#### DIRECTIONS:
Give back exactly the stretch of data below from the line holding "the environment gives" through the line holding "- every observable", both ends included, and leave the remaining lines out.

[[ THE DATA open ]]

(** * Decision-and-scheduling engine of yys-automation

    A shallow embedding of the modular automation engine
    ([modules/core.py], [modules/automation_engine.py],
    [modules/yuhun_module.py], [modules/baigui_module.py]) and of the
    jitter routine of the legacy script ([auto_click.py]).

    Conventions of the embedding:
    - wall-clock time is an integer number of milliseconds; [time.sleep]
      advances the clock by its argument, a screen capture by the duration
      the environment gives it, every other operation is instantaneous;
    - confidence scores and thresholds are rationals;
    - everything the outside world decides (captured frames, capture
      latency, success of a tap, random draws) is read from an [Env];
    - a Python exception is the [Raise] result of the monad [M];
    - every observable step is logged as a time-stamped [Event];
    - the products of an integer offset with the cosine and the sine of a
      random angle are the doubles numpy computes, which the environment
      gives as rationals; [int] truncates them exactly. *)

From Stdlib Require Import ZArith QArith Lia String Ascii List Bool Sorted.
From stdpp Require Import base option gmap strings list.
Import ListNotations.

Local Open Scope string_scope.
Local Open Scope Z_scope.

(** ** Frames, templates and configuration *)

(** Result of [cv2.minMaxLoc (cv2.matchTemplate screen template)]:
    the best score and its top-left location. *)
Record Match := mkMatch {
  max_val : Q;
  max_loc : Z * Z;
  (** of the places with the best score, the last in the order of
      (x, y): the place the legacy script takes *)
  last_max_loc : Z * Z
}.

[[ THE DATA closed ]]
[[ THE DATA open ]]

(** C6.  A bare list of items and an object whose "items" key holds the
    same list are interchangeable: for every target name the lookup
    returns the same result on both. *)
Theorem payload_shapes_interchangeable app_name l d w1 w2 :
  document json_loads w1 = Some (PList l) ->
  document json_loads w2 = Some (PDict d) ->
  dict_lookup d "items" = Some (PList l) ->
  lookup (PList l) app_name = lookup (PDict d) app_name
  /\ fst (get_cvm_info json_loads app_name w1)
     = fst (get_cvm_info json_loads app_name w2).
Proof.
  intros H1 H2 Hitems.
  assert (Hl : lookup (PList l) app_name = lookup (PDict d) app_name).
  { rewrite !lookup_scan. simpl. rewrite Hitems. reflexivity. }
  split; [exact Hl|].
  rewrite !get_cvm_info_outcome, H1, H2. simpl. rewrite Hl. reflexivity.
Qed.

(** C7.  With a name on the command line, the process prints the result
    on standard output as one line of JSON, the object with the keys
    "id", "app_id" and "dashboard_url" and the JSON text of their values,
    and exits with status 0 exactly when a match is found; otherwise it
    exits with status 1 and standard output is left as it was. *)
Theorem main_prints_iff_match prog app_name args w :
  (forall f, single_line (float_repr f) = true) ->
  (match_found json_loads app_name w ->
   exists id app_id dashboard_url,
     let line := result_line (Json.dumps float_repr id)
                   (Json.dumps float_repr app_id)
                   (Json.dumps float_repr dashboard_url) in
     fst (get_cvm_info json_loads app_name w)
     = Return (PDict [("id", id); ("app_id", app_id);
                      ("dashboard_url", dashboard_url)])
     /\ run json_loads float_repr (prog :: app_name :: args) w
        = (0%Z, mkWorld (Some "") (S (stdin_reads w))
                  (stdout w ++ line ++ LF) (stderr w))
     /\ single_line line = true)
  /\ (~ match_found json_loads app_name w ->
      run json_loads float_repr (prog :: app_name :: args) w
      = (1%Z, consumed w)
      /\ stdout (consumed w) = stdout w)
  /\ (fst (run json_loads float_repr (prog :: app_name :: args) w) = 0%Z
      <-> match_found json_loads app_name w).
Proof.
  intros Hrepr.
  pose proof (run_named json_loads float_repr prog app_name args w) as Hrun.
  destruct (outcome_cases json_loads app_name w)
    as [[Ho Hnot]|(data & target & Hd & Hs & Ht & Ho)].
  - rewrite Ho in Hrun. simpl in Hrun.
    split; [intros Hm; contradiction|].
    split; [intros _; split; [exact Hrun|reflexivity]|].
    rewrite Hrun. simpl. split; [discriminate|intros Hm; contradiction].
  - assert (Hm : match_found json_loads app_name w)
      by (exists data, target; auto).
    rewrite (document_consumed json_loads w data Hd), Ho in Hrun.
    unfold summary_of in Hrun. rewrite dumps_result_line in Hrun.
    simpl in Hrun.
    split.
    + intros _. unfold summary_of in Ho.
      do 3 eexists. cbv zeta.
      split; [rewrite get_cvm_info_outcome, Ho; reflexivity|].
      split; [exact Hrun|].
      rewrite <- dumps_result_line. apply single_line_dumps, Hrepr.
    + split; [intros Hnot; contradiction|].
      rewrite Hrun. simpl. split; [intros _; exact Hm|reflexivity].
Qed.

[[ THE DATA closed ]]
[[ THE DATA open ]]

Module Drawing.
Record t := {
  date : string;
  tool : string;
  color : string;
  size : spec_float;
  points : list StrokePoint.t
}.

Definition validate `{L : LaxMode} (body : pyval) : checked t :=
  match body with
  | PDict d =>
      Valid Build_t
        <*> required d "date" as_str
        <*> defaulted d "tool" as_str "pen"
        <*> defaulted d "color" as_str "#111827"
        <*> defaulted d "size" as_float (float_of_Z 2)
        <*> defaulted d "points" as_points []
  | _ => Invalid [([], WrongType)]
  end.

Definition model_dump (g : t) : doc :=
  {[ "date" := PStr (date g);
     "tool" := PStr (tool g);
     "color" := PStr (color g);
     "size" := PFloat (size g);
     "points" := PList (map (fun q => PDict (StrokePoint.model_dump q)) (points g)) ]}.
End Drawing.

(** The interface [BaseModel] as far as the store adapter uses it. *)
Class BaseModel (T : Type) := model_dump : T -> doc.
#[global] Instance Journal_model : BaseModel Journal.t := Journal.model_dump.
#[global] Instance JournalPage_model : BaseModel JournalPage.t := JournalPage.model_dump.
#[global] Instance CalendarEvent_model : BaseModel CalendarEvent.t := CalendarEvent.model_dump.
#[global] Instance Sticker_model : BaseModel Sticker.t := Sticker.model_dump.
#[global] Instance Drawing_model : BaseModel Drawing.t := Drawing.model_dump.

[[ THE DATA closed ]]

#### ANSWER TO THE EXERCISE:
      the environment gives it, every other operation is instantaneous;
    - confidence scores and thresholds are rationals;
    - everything the outside world decides (captured frames, capture
      latency, success of a tap, random draws) is read from an [Env];
    - a Python exception is the [Raise] result of the monad [M];
    - every observable step is logged as a time-stamped [Event];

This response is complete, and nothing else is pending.